── DATA TO EXAMINE
(** An operation of the client does what its answer says. *)
Lemma method_spec {A} (q : redis_op A) s :
  client_ok s.1 → returns (method q s) (λ r, client_ok r.2.1 ∧ redis_effect q r.1 (db s) (db r.2)).
Proof.
  intros Hs. destruct q; cbn [RedisSync.method redis_effect].
  - apply unchanged_returns; [done|by eexists|]. intros V V' x Hx; inversion Hx; subst; (split; [done|]); rewrite ?string_text; by eexists.
  - apply unchanged_returns; [done|by eexists|]. intros V V' x Hx; inversion Hx; subst; (split; [done|]); [by eexists|].
    destruct (hash_texts l out) as [out' ->]; [done|by eexists].
  - apply unchanged_returns; [done|by eexists|]. intros V V' x Hx; inversion Hx; subst; (split; [done|]); rewrite ?integer_number; by eexists.
  - apply unchanged_returns; [done|by eexists|]. intros V V' x Hx; inversion Hx; subst; (split; [done|]); rewrite ?integer_number; by eexists.
  - apply (ask_returns _ (λ r, Ret (status_of r)) (λ _, changes (c_string key))); [done|..].
    + intros V V' [?|[x Hx]]; [by apply unchanged_changes|]. inversion Hx; subst; [by apply unchanged_changes|done].
    + intros V V' x Hx. inversion Hx; subst; [by apply unchanged_changes|done].
  - apply (ask_returns _ (λ r, Ret (status_of r)) (λ _, changes (c_string key))); [done|..].
    + intros V V' [?|[x Hx]]; [by apply unchanged_changes|]. inversion Hx; subst; [by apply unchanged_changes|done].
    + intros V V' x Hx. inversion Hx; subst; [by apply unchanged_changes|done].
  - apply unchanged_returns; [done|by eexists|]. intros V V' x Hx; inversion Hx; subst; (split; [done|]); rewrite ?string_text; by eexists.
  - by apply sync_expire_spec.
  - by apply sync_del_spec.
  - by apply incrby_spec.
  - by apply sadd_spec.
  - by apply sismember_spec.
Qed.
End lemmas.

(** ** The clients of the pools implement the interface *)
Section clients.
Context {C W M : Type} `{SyncLaws C W}.
(** Where each client connects to; the addresses are of one server. *)
Context (ip : loc → list Z) (port timeout : loc → Z).
(** The clients of MySQL. *)
Context (read : loc → list Z → M → outcome (option (list row) * M)) (write : loc → list Z → M → outcome (bool * M)) (ok : M → Prop).

(** The clients by their address, the rest of the world, and what MySQL has. *)
Abbreviation clients := ((loc → option C) * W * M)%type.

Definition with_client {A} (c : loc) (f : option C * W → outcome (A * (option C * W))) (k : clients) : outcome (A * clients) :=
  let! r := f (k.1.1 c, k.1.2) in
  Ret (r.1, (<[c := r.2.1]> k.1.1, r.2.2, k.2)).

Definition sync_store : Store clients := {|
  redis_do A q c := with_client c (method (ip c) (port c) (timeout c) q);
  mysql_read c sql k := let! r := read c sql k.2 in Ret (r.1, (k.1, r.2));
  mysql_write c sql k := let! r := write c sql k.2 in Ret (r.1, (k.1, r.2));
  contents k := server k.1.2;
  store_ok k := (∀ c, client_ok (k.1.1 c)) ∧ ok k.2;
|}.

Context (read_ok : ∀ c sql m r m', ok m → read c sql m = Ret (r, m') → ok m').
Context (write_ok : ∀ c sql m r m', ok m → write c sql m = Ret (r, m') → ok m').

Lemma sync_store_laws : StoreLaws clients (H := sync_store).
Proof.
  split.
  - intros A q c k r k' [Hc Hm] E. pose proof (method_spec (ip c) (port c) (timeout c) q (k.1.1 c, k.1.2) (Hc c)) as Hq. revert E.
    cbn [redis_do sync_store]. unfold with_client. destruct (method _ _ _ _ _) as [[x [cl w]]| |]; [|done..]. cbn [mbind outcome_bind fst snd].
    intros [= <- <-]. destruct Hq as [Hcl Hx]. split; [|exact Hx]. split; [|done]. intros c'. cbn [fst].
    destruct (decide (c' = c)) as [->|Hne]; [by rewrite fn_lookup_insert|by rewrite fn_lookup_insert_ne].
  - intros A q c k [Hc Hm]. pose proof (method_spec (ip c) (port c) (timeout c) q (k.1.1 c, k.1.2) (Hc c)) as Hq.
    cbn [redis_do sync_store]. unfold with_client. apply returns_eq in Hq as ([x [cl w]] & -> & _). by eexists.
  - intros c sql k r k' [Hc Hm]. cbn [mysql_read sync_store]. destruct (read c sql k.2) as [[x m]| |] eqn:E; [|done..].
    intros [= <- <-]. split; [split; [done|by eapply read_ok]|done].
  - intros c sql k r k' [Hc Hm]. cbn [mysql_write sync_store]. destruct (write c sql k.2) as [[x m]| |] eqn:E; [|done..].
    intros [= <- <-]. split; [split; [done|by eapply write_ok]|done].
Qed.
End clients.

(** ** A small hiredis *)

(** A connection is lost or not; [true]: the next reply does not come. *)
Record demo_server : Type := DemoServer { d_space : keyspace; d_lost : list bool }.

Definition demo_view (K : keyspace) : view := View
  (λ k, match K !! k with Some (Text v, _) => parse_dec v | _ => 0 end)
  (λ k v, match K !! k with Some (Members l, _) => v ∈ l | _ => False end).

(** [SET], [GET], [INCRBY] of 1 and [SISMEMBER]; any other command is refused. *)
Definition demo_exec (cmd : list (list Z)) (K : keyspace) : redisReply * keyspace :=
  let refused := (Reply REDIS_REPLY_ERROR 0 (Some (str "ERR")) [], K) in
  match cmd with
  | [name; k] =>
      if decide (name = str "GET") then
        match K !! k with
        | Some (Text v, _) => (Reply REDIS_REPLY_STRING 0 (Some v) [], K)
        | None => (Reply REDIS_REPLY_NIL 0 None [], K)
        | _ => refused
        end
      else refused
  | [name; k; v] =>
      if decide (name = str "SET") then (status (str "OK"), <[k := (Text v, None)]> K)
      else if decide (name = str "INCRBY" ∧ v = str "1") then
        let n := numbers (demo_view K) k + 1 in
        if decide (- 2 ^ 63 ≤ n < 2 ^ 63) then
          match K !! k with
          | Some (Text _, t) => (number n, <[k := (Text (print_dec n), t)]> K)
          | None => (number n, <[k := (Text (print_dec n), None)]> K)
          | _ => refused
          end
        else refused
      else if decide (name = str "SISMEMBER") then
        match K !! k with
        | Some (Members l, _) => (number (if decide (v ∈ l) then 1 else 0), K)
        | None => (number 0, K)
        | _ => refused
        end
      else refused
  | _ => refused
  end.

Definition demo_command (c : Z) (cmd : list (list Z)) (w : demo_server) : option redisReply * Z * demo_server :=
  match d_lost w with
  | true :: l => (None, 1, DemoServer (d_space w) l)
  | l => let (x, K) := demo_exec cmd (d_space w) in (Some x, 0, DemoServer K (tail l))
  end.

#[export] Instance demo_hiredis : Hiredis Z demo_server := {
  err c := c;
  obuf _ := [];
  redisConnectWithTimeout ip port timeout w := (Some 0, w);
  redisFree c w := w;
  redisAppendCommand c cmd := (0, c);
  redisAppendFormat c text := Ret (0, c);
  redisGetReply c w := (-1, None, c, w);
  redisCommand := demo_command;
}.

#[export] Instance demo_sync : SyncServer Z demo_server := {
  idle _ := True;
  server w := demo_view (d_space w);
  space := d_space;
}.

Lemma demo_insert (k : list Z) (y : entry * option Z) (K : keyspace) V' : V' = demo_view (<[k := y]> K) → changes k (demo_view K) V'.
Proof. intros ->. split; intros k' *; intros Hk; cbn; by rewrite lookup_insert_ne by congruence. Qed.

Lemma demo_number (k : list Z) (t : option Z) (n : Z) (K : keyspace) :
  - 2 ^ 63 ≤ n < 2 ^ 63 → numbers (demo_view (<[k := (Text (print_dec n), t)]> K)) k = n.
Proof. intros Hn. cbn. rewrite lookup_insert_eq. apply print_dec_correct. lia. Qed.

Lemma demo_increment (k : list Z) (y : option (entry * option Z)) (t : option Z) (n : Z) (K : keyspace) :
  K !! k = y → (∀ e t, y = Some (e, t) → ∃ v, e = Text v) → n = numbers (demo_view K) k + 1 → - 2 ^ 63 ≤ n < 2 ^ 63 →
  executed [str "INCRBY"; k; str "1"] (demo_view K) (demo_view (<[k := (Text (print_dec n), t)]> K)) (number n) ∧
  serves [str "INCRBY"; k; str "1"] K (<[k := (Text (print_dec n), t)]> K) (number n).
Proof.
  intros E Hy En Hn. split.
  - apply executed_incrby; [by eapply demo_insert| |by rewrite demo_number|by intros _].
    intros v. cbn. rewrite lookup_insert_eq, E. destruct y as [[e t']|]; [|done]. destruct (Hy e t' eq_refl) as [v' ->]. done.
  - apply serves_incrby; [rewrite delete_insert_eq; apply delete_subseteq|]. intros e t'. rewrite lookup_insert_eq. intros [= <- _]. by eexists.
Qed.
────
WORK TO COMPLETE —
Count the lines above that include the word "does". Reply with that number alone.

RESPONSE FOR THIS EXERCISE —
2